Gestion des données et HIPAA

En bref

Therapy Resources est conçu pour que vous n'ayez pas à téléverser d'Informations de Santé Protégées (PHI). Vous décrivez les supports souhaités, l'IA les illustre et vous les imprimez. Les noms de clients, diagnostics et notes de cas n'entrent jamais dans le système. Comme nous ne traitons pas de PHI, le cadre des Business Associate Agreements (BAA) du HIPAA ne s'applique pas — mais les normes qu'il définit (chiffrement, contrôle d'accès, conservation, suppression) guident tout de même notre fonctionnement.

Aucune PHI requise

Rien dans le flux de création ne demande d'informations permettant d'identifier un client. Vous n'avez pas besoin de partager :

• Noms, âges ou détails identifiants de clients
• Diagnostics ou notes cliniques
• Contenu de séances ou historiques de cas
• Photos, enregistrements ou citations de clients

Si vous conservez déjà des PHI dans votre dossier patient informatisé ou sur papier, laissez-les là. Therapy Resources travaille au niveau de concepts thérapeutiques génériques — une carte d'émotion étiquetée « frustré », une fiche sur les stratégies d'adaptation, un jeu de société sur les compétences sociales — et non sur du matériel spécifique à un cas.

À propos de HIPAA en particulier

Therapy Resources n'est pas certifié HIPAA et nous ne signons pas de Business Associate Agreements. HIPAA régit les Informations de Santé Protégées — noms de patients, diagnostics, notes de traitement et données similaires liées à des personnes identifiables. Comme Therapy Resources est conçu autour de supports thérapeutiques génériques plutôt que de dossiers spécifiques à chaque client, il n'y a généralement pas de PHI à protéger.

Si un flux de travail particulier exige de créer des supports incluant des PHI (par exemple, une histoire sociale personnalisée nommant un enfant spécifique), ce matériel devrait être créé et conservé dans votre dossier patient conforme HIPAA ou dans des fichiers locaux — pas ici.

Chiffrement, localisation et conservation

Tout le trafic entre votre navigateur et Therapy Resources passe par HTTPS (TLS 1.2+). Les données sont stockées chez Convex (région US-East) avec chiffrement au repos. Les mots de passe sont hachés avec bcrypt — nous ne voyons ni ne stockons jamais de mots de passe en clair. Les identifiants de paiement sont gérés exclusivement par Dodo Payments (conforme PCI-DSS) et ne touchent jamais nos serveurs.
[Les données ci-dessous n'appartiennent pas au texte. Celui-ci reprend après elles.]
(* ===== verification/TrieFacts.v ===== *)
(** * The trie implements a radix tree, and so a map

    The nodes of a trie, with those that are still in the store, stand for a tree
    ([expands]). Lookup, insertion and deletion on nodes are [tlookup], [tinsert]
    and [tdelete] on the tree, whichever part of it is loaded; no node is missing
    and the fuel suffices. *)

From stdpp Require Import base list gmap strings.
From Stdlib Require Import ZArith Lia.
From S2P Require Import Prelude Bytes Keccak KeccakFacts FsnTypes Rlp TrieEncoding TrieTree TrieNode TrieStore Trie.

#[local] Set Warnings "-register-all".

(** ** Nodes as trees *)

(** A cached hash is the hash of the tree. Below the root only nodes of their own
    have one; and a node that is not dirty is in the store, by itself or inside
    of its parent. *)
Definition flag_ok (db : Database) (root : bool) (fl : nodeFlag) (t : tree) : Prop :=
  match fl_hash fl with
  | Some h => h = thash t ∧ (root = false → long t = true) ∧ (fl_dirty fl = false → saved db t)
  | None => fl_dirty fl = false → root = false ∧ long t = false
  end.

Inductive expands (db : Database) : bool → node → tree → Prop :=
| ex_nil r : expands db r nilNode TEmpty
| ex_value r v : expands db r (valueNode v) (TLeaf v)
| ex_short r k n t fl :
    expands db false n t → flag_ok db r fl (TExt k t) → expands db r (shortNode k n fl) (TExt k t)
| ex_full r cs ts fl :
    Forall2 (expands db false) cs ts → flag_ok db r fl (TBranch ts) → expands db r (fullNode cs fl) (TBranch ts)
| ex_hash r t :
    is_inner t = true → (r = false → long t = true) → saved db t → expands db r (hashNode (thash t)) t.

Definition is_hashNode (n : node) : bool := match n with hashNode _ => true | _ => false end.
Definition inner (n : node) : bool :=
  match n with shortNode _ _ _ | fullNode _ _ => true | _ => false end.

(** The fuel for a key, with one more for a hash. *)
Definition enough (fuel : nat) (n : node) (len : nat) : Prop :=
  (2 * len + (if is_hashNode n then 1 else 0) < fuel)%nat.

Section facts.
Context (db : Database) (gen : Z).

Lemma flag_new r t : flag_ok db r (newFlag gen) t.
Proof. done. Qed.
Lemma flag_gen r fl t : flag_ok db r fl t → flag_ok db r (set_gen gen fl) t.
Proof. done. Qed.
#[local] Hint Resolve flag_new flag_gen : core.

(** A node read from the store. *)
Lemma live_expands r h g t :
  kept db t → flag_ok db r (mkFlag h g false) t → expands db r (live h g t) t.
Proof.
  revert r h. induction t as [|v|k t IH|ts IH] using tree_ind'; intros r h Hk Hf.
  1-2: constructor.
  all: assert (Hchild : ∀ t, kept db t → (∀ r h, kept db t → flag_ok db r (mkFlag h g false) t → expands db r (live h g t) t) →
    expands db false (child_live g t) t) by (intros u Hu IHu; unfold child_live;
      destruct (is_inner u) eqn:Hi, (long u) eqn:El; simpl;
      [constructor; [done..|]; split; [apply Hu; [constructor|done..]|done]|by apply IHu| |]; destruct u; try done; constructor).
  - constructor; [|done]. apply Hchild; [|done]. eapply kept_sub; [|done]. repeat constructor.
  - constructor; [|done]. apply Forall2_fmap_l, Forall_Forall2_diag, Forall_lookup. intros i t Ht.
    rewrite Forall_lookup in IH. apply Hchild; [|by eapply IH]. eapply kept_sub; [|done].
    eapply sub_branch; [done|constructor].
Qed.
La génération d'images repose sur Google Gemini. Les prompts et images de référence sont envoyés à l'API Google pour traitement, mais Gemini ne conserve pas vos prompts. Nous ne transférons pas vos données vers des réseaux publicitaires ou des courtiers analytiques.

Lorsque vous supprimez votre compte, nous supprimons définitivement vos styles, personnages, ressources, images générées et historique de prompts. La suppression est généralement effective sous 7 jours, les sauvegardes expirant sous 30 jours. Vous pouvez exporter ou supprimer des éléments individuels à tout moment depuis les Paramètres.

Sous-traitants

Nous partageons des données opérationnelles avec les services suivants :

• Convex (États-Unis) — Base de données et stockage de fichiers. Héberge les données de compte, les contenus et les images générées.
• Google Gemini — Génération d'images par IA. Reçoit les descriptions de style et les prompts de personnages ; ne les conserve pas.
• Dodo Payments (États-Unis) — Traitement des paiements en tant que merchant of record. Reçoit nom, e-mail et détails de paiement pour la facturation.
• AhaSend — E-mail transactionnel. Reçoit les adresses e-mail pour les réinitialisations de mot de passe et les notifications de compte.

Nous ne vendons pas vos données. L'inventaire complet des données et vos droits sur chaque catégorie figurent dans la Politique de confidentialité.